I recently finished Lonesome Dove by Larry McMurtry. I highly recommend it, even if you aren’t usually into westerns. I saw it recommended a few weeks ago here on HN and bought it on my Kindle, then kept reading until it was done (stopping only to sleep and work).

0x737368onMay 11, 2021

Wow, only just found out that LcMurtry has died. Lonesome Dove has had a profound effect on me and still remains one of my favourite books, if not the.

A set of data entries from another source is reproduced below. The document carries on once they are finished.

(** * PDFEditor: the document store, the toolbar controller and the export
    engine, embedded from the TypeScript sources.

    - [Types]: src/types.ts (TextBox, PageState, SelectionState, HistoryState,
      UndoRedoState, DocumentState, EditorPreferences).
    - [DocumentStore]: state/useDocumentStore.ts (the zustand store; every
      action is a function from the store state to the store state, [set]
      merging the given slice into the state).
    - [EditorStore]: state/useEditorStore.ts.
    - [Toolbar]: components/Toolbar/Toolbar.tsx (handleExport, updateFontSize).
    - [PDFPage]: components/Viewer/PDFPage.tsx (handlePageClick).
    - [Exporter]: utils/pdfExporter.ts (hexToRgb, wrapText, drawTextBox).

    JavaScript numbers are doubles; every finite double is a rational, and
    the numbers are modelled as rationals ([Q]), without NaN and infinities.
    Comparisons, [Math.max] and [Math.min] of doubles are exact. A sum,
    difference, product or quotient of doubles is the exact result rounded
    to a double: the export engine, [isPointInRect] and the overlay's mouse
    handlers take that rounding as a parameter, [round], and what is proved
    of them holds for every rounding; [Samples.binary64] is the rounding of
    the machine and [Samples.exact] no rounding. A quotient by 0, which is
    no finite number, is given as [None]. The helpers [screenToPDF] and
    [pdfToScreen] and the page's click handler are given without rounding.
    Page indices, which the code only ever uses as array indices, are
    modelled as [Z]; strings as [string]; arrays as [list]. *)

From Stdlib Require Import ZArith QArith Qminmax Lia Lqa Ascii.
From stdpp Require Import base list strings.

Close Scope Q_scope.

(* ===================================================================== *)
(** ** src/types.ts *)
(* ===================================================================== *)

Module Types.

Inductive TextBoxMode := overlay | replace.
Inductive FontFamily := Helvetica | TimesRoman | Courier | Inter.
Inductive FontWeight := normal | bold.
Inductive TextAlign := left | center | right.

If you haven't read LD I highly recommend it even if you're not a fan of the Frontier setting - it's so much more. When reading it, the picture I got of each character was so vivid that I felt that they were my personal acquaintances. You celebrate when they triumph, and share their pain when they lose. I still think of Gus and Woodrow almost as friends of mine just because of how well I've got to know them and the connection you form throughout reading the book. The overarching story is a rollercoaster of an epic adventure. The only thing that bothers me about it is how it's not a household name.

RIP Larry.

defenonMar 28, 2021

If you have any interest whatsoever in Westerns as a genre you should read Lonesome Dove. It's about 850 pages but I'd be surprised if it took you more than a week to read. For the longest time I had no interest in reading it because, of all the things, the title put me off (I thought it would be a romance of some sort).

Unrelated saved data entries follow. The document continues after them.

(** X10: [CalculateDefenseScore] panics exactly when some result of the
    sequence is a nil pointer (the loop dereferences every result); the empty
    sequence and every sequence without nil return. *)
Theorem CalculateDefenseScore_panics_iff :
  forall results : list (option defend.DefenseResult),
    (In None results <->
     defend.CalculateDefenseScore results = Panicked "nil pointer dereference")
    /\ (~ In None results <->
        exists score, defend.CalculateDefenseScore results = Returned score).
Proof.
  intros results. unfold defend.CalculateDefenseScore.
  destruct results as [|r rest].
  - cbn. split; split; try tauto; try discriminate. eauto.
  - set (l := r :: rest).
    replace (Z.of_nat (length l) =? 0) with false
      by (symmetry; apply Z.eqb_neq; cbn [l length]; lia).
    destruct (score_loop_panics l 0%float) as [P1 P2].
    destruct (In_None_dec l) as [Hin|Hn].
    + rewrite (P1 Hin). split; split; try tauto. intros [s Hs]. discriminate.
    + destruct (P2 Hn) as [t ->]. split; split; try tauto; try discriminate. eauto.
Qed.

(** * Subtraction of a smaller number *)

Lemma mval_sub (a b e : Z) :
  Round64.mval (a - b) e = (Round64.mval a e - Round64.mval b e)%R.
Proof. unfold Round64.mval. rewrite minus_IZR. ring. Qed.
(** A request body: either the decoder rejects it (with its message) or it
    is an object read as above. *)
Inductive Body :=
| Malformed (err : string)
| Object (o : TodoObject).

Definition or_zero {A} (z : A) (o : option A) : A :=
  match o with Some a => a | None => z end.

(** Decoding an object into a zero-valued [models.Todo]: members present
    in the body are stored in their field, the other fields keep their zero
    value.  No member reaches [DeletedAt]. *)
Definition decode (o : TodoObject) : Todo :=
  {| ID          := or_zero 0%N (j_id o);
     CreatedAt   := or_zero 0%Z (j_created_at o);
     UpdatedAt   := or_zero 0%Z (j_updated_at o);
     DeletedAt   := None;
     Title       := or_zero EmptyString (j_title o);
     Description := or_zero EmptyString (j_description o);
     Completed   := or_zero false (j_completed o) |}.

(** [ctx.ReadJSON(&t)] on a zero-valued [t]. *)
Definition ReadJSON (b : Body) : string + Todo :=
  match b with
  | Malformed err => inl err
  | Object o => inr (decode o)
  end.

End Json.
Export Json.

(** ** The store behind [DB] *)

Module Gorm.

(** The table [todos]: its rows in the order of their rowid, the order in
    which SQLite stores and scans them, and the largest rowid ever
    inserted, which SQLite keeps for an AUTOINCREMENT key. *)
Record Store := mkStore {
  rows : list Todo;
  seq  : N
}.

His uncles were cowboys toward the end of the cowboy days, and when they were young, they'd heard stories from the old-timers about how things used to be. Those uncles told Larry those stories and he eventually incorporated that knowledge into his westerns, and it really shows. One thing I find fascinating about Lonesome Dove is that, as the article says, he intended it to deconstruct some of the myths of the West and show what a hard life it was, but everyone who reads it falls in love with the world and the characters.

drallisononMar 29, 2021

It is sad to see Larry McMurtry has passed on. He was a Stegner Fellow at Stanford 1960-1961 along with my friend, Peter Beagle.

My personal favorite of Larry's books is "Leaving Cheyenne", which plays out three intertwined lives in West Texas during the brief interlude we call the "wild West". While "Lonesome Dove"is an epic novel, "Leaving Cheyenne" is an intense record of love and commitment set against the evolving West Texas backdrop. It is among the few novels I have read more than once.

sn41onMar 28, 2021

Try somewhat off-beat American novels:

1. Lonesome Dove, by Larry McMurty

2. The Heart is a Lonely Hunter, by Carson McCullers

3. A Confederacy of Dunces, by John Kennedy Toole

They are great novels, and sadly, are less known than they should be. If you are into movies, there are great ones like "Paris, Texas" by the German director Wim Wenders, or "A River Runs Through It" by Robert Redford.

arwhateveronMar 28, 2021

Lonesome Dove is the best book you’ll ever read.

If you feel uninterested in reading a western novel, consider that it’s primarily a character drama, and would be just as good if the setting were space pirates or whatever else.

I spent 5 years living near where Mr. McMurtry lived and wrote about - flat and boring as can be, but holy moley did his writing ever romanticize that area’s history effectively.